Segment Start: Source material
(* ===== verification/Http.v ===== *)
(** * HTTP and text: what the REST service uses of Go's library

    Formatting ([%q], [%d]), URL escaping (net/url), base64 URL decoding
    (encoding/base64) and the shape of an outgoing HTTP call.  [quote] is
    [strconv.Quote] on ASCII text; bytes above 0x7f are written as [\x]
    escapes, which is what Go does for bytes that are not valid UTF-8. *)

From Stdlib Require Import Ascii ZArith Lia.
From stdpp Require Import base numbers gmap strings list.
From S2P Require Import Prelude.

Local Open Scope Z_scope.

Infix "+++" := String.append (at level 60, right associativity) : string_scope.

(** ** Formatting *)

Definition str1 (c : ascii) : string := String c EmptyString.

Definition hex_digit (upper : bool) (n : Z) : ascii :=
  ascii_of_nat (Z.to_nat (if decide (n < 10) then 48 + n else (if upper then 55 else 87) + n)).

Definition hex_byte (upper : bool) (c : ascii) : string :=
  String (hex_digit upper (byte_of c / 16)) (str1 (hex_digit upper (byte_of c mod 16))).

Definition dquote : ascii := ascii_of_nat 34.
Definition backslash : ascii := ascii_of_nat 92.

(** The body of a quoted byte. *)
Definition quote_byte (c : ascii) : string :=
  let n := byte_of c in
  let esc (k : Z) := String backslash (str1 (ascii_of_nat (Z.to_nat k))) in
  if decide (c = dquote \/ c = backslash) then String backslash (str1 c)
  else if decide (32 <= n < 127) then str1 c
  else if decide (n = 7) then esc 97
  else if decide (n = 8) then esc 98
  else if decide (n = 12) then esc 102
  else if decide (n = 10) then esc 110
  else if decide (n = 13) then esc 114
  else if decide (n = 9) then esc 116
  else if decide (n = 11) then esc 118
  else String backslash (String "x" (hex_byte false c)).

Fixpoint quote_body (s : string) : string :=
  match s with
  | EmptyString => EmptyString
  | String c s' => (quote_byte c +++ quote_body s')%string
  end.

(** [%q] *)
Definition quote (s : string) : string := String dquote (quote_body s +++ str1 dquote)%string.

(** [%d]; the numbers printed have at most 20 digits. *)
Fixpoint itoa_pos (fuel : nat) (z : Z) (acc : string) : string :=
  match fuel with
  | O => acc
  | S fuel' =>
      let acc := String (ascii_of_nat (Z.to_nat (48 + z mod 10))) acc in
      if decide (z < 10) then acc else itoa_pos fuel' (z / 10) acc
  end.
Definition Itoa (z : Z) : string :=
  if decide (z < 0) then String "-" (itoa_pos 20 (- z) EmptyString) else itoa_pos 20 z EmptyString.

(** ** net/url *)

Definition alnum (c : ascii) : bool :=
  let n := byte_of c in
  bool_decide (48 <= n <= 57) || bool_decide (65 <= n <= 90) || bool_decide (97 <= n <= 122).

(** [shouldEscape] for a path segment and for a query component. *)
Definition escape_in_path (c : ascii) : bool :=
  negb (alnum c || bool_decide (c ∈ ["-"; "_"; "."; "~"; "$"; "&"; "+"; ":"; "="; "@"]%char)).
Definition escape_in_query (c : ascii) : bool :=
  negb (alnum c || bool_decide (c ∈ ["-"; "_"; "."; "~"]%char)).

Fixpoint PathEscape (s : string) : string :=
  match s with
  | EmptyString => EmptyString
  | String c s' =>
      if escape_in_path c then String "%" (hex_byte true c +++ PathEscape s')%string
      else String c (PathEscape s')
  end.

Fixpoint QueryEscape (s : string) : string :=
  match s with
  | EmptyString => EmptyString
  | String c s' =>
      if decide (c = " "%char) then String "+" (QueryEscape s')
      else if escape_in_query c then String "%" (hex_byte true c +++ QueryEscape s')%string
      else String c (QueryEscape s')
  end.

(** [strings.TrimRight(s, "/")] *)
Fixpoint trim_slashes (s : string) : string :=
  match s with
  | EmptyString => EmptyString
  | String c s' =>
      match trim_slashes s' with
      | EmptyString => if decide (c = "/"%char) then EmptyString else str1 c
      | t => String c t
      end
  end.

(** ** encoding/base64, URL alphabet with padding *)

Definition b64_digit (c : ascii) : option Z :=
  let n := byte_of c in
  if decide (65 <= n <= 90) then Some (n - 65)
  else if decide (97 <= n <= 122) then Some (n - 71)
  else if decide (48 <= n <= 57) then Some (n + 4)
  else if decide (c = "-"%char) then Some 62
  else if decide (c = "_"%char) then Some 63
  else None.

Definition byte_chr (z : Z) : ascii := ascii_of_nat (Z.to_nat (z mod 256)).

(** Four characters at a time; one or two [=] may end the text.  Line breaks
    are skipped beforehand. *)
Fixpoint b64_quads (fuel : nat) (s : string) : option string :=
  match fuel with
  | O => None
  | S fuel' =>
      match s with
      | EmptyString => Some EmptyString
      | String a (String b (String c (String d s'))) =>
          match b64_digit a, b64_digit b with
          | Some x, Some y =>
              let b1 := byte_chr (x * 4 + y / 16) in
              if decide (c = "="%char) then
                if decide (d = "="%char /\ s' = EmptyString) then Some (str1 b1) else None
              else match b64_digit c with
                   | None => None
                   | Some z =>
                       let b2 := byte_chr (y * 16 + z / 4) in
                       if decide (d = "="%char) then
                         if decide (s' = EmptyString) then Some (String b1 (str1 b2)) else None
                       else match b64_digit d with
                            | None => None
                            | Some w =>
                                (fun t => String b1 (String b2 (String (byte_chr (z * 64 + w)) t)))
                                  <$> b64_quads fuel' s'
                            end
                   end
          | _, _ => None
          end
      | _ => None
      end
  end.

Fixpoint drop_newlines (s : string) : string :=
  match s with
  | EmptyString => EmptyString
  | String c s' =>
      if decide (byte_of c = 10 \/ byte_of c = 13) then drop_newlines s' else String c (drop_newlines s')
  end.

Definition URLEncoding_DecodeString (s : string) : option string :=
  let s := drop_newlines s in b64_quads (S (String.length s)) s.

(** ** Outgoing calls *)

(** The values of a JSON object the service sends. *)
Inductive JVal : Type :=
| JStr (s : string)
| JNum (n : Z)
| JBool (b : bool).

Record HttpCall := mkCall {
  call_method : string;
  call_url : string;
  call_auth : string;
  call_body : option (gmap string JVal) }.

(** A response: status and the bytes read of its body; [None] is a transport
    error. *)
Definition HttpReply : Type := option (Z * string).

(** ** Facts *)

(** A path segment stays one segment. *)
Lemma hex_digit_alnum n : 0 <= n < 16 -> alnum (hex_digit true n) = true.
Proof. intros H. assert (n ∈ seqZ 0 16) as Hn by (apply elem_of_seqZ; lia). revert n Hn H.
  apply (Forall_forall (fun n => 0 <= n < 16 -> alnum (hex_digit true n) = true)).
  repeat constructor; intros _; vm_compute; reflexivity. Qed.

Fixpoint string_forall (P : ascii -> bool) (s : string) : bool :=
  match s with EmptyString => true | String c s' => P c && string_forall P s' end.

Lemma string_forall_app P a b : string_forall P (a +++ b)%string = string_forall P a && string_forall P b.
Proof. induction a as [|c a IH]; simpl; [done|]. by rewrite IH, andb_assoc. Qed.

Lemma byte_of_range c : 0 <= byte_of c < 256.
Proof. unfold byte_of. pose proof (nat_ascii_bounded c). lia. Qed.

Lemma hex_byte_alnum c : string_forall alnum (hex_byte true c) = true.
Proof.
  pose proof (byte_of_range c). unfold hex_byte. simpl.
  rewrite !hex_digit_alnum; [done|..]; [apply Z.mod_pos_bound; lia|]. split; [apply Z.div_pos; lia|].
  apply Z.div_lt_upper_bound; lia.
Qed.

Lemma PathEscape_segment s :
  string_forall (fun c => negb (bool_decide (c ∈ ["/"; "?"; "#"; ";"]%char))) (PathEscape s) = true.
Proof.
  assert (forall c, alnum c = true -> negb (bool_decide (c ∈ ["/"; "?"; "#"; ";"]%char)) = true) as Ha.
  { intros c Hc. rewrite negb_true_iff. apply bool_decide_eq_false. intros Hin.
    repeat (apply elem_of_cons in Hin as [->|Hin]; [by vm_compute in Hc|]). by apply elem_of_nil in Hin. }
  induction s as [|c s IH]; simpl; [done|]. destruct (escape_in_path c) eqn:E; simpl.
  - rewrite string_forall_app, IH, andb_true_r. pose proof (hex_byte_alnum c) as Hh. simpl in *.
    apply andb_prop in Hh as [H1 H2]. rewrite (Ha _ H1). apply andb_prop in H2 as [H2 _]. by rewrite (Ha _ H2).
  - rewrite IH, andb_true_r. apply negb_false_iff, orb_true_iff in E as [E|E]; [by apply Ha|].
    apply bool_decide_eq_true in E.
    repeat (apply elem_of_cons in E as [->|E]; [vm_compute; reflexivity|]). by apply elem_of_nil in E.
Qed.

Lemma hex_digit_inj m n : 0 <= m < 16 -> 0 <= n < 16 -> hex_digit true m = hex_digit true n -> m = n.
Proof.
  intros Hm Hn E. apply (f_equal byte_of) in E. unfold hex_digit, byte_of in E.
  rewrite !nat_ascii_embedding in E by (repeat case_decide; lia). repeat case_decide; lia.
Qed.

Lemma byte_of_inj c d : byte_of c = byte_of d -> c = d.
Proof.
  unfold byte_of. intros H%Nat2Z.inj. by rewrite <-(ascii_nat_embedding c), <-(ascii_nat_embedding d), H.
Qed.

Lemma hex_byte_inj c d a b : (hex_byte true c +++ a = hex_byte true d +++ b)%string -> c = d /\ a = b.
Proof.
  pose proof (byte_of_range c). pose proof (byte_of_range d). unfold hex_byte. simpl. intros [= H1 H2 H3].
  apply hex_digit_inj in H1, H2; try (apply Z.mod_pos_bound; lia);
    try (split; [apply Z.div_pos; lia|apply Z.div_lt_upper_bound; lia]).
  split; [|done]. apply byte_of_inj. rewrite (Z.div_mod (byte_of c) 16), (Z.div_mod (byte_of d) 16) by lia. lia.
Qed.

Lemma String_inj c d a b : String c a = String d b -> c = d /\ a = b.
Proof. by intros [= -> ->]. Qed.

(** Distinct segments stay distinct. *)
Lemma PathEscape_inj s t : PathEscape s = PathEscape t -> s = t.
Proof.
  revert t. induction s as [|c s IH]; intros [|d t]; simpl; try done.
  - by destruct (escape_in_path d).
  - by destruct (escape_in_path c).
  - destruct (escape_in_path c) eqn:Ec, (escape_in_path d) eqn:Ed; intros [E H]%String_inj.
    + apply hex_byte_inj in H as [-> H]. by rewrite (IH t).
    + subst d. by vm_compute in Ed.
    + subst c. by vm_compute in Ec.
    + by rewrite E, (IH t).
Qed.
Segment End: Source material
[The task] Look above for the line containing "rewrite !hex_digit_alnum; [done|..];". Output from there through the line containing "apply bool_decide_eq_true in E.", exactly and inclusively.

[Task answer]
  rewrite !hex_digit_alnum; [done|..]; [apply Z.mod_pos_bound; lia|]. split; [apply Z.div_pos; lia|].
  apply Z.div_lt_upper_bound; lia.
Qed.

Lemma PathEscape_segment s :
  string_forall (fun c => negb (bool_decide (c ∈ ["/"; "?"; "#"; ";"]%char))) (PathEscape s) = true.
Proof.
  assert (forall c, alnum c = true -> negb (bool_decide (c ∈ ["/"; "?"; "#"; ";"]%char)) = true) as Ha.
  { intros c Hc. rewrite negb_true_iff. apply bool_decide_eq_false. intros Hin.
    repeat (apply elem_of_cons in Hin as [->|Hin]; [by vm_compute in Hc|]). by apply elem_of_nil in Hin. }
  induction s as [|c s IH]; simpl; [done|]. destruct (escape_in_path c) eqn:E; simpl.
  - rewrite string_forall_app, IH, andb_true_r. pose proof (hex_byte_alnum c) as Hh. simpl in *.
    apply andb_prop in Hh as [H1 H2]. rewrite (Ha _ H1). apply andb_prop in H2 as [H2 _]. by rewrite (Ha _ H2).
  - rewrite IH, andb_true_r. apply negb_false_iff, orb_true_iff in E as [E|E]; [by apply Ha|].
    apply bool_decide_eq_true in E.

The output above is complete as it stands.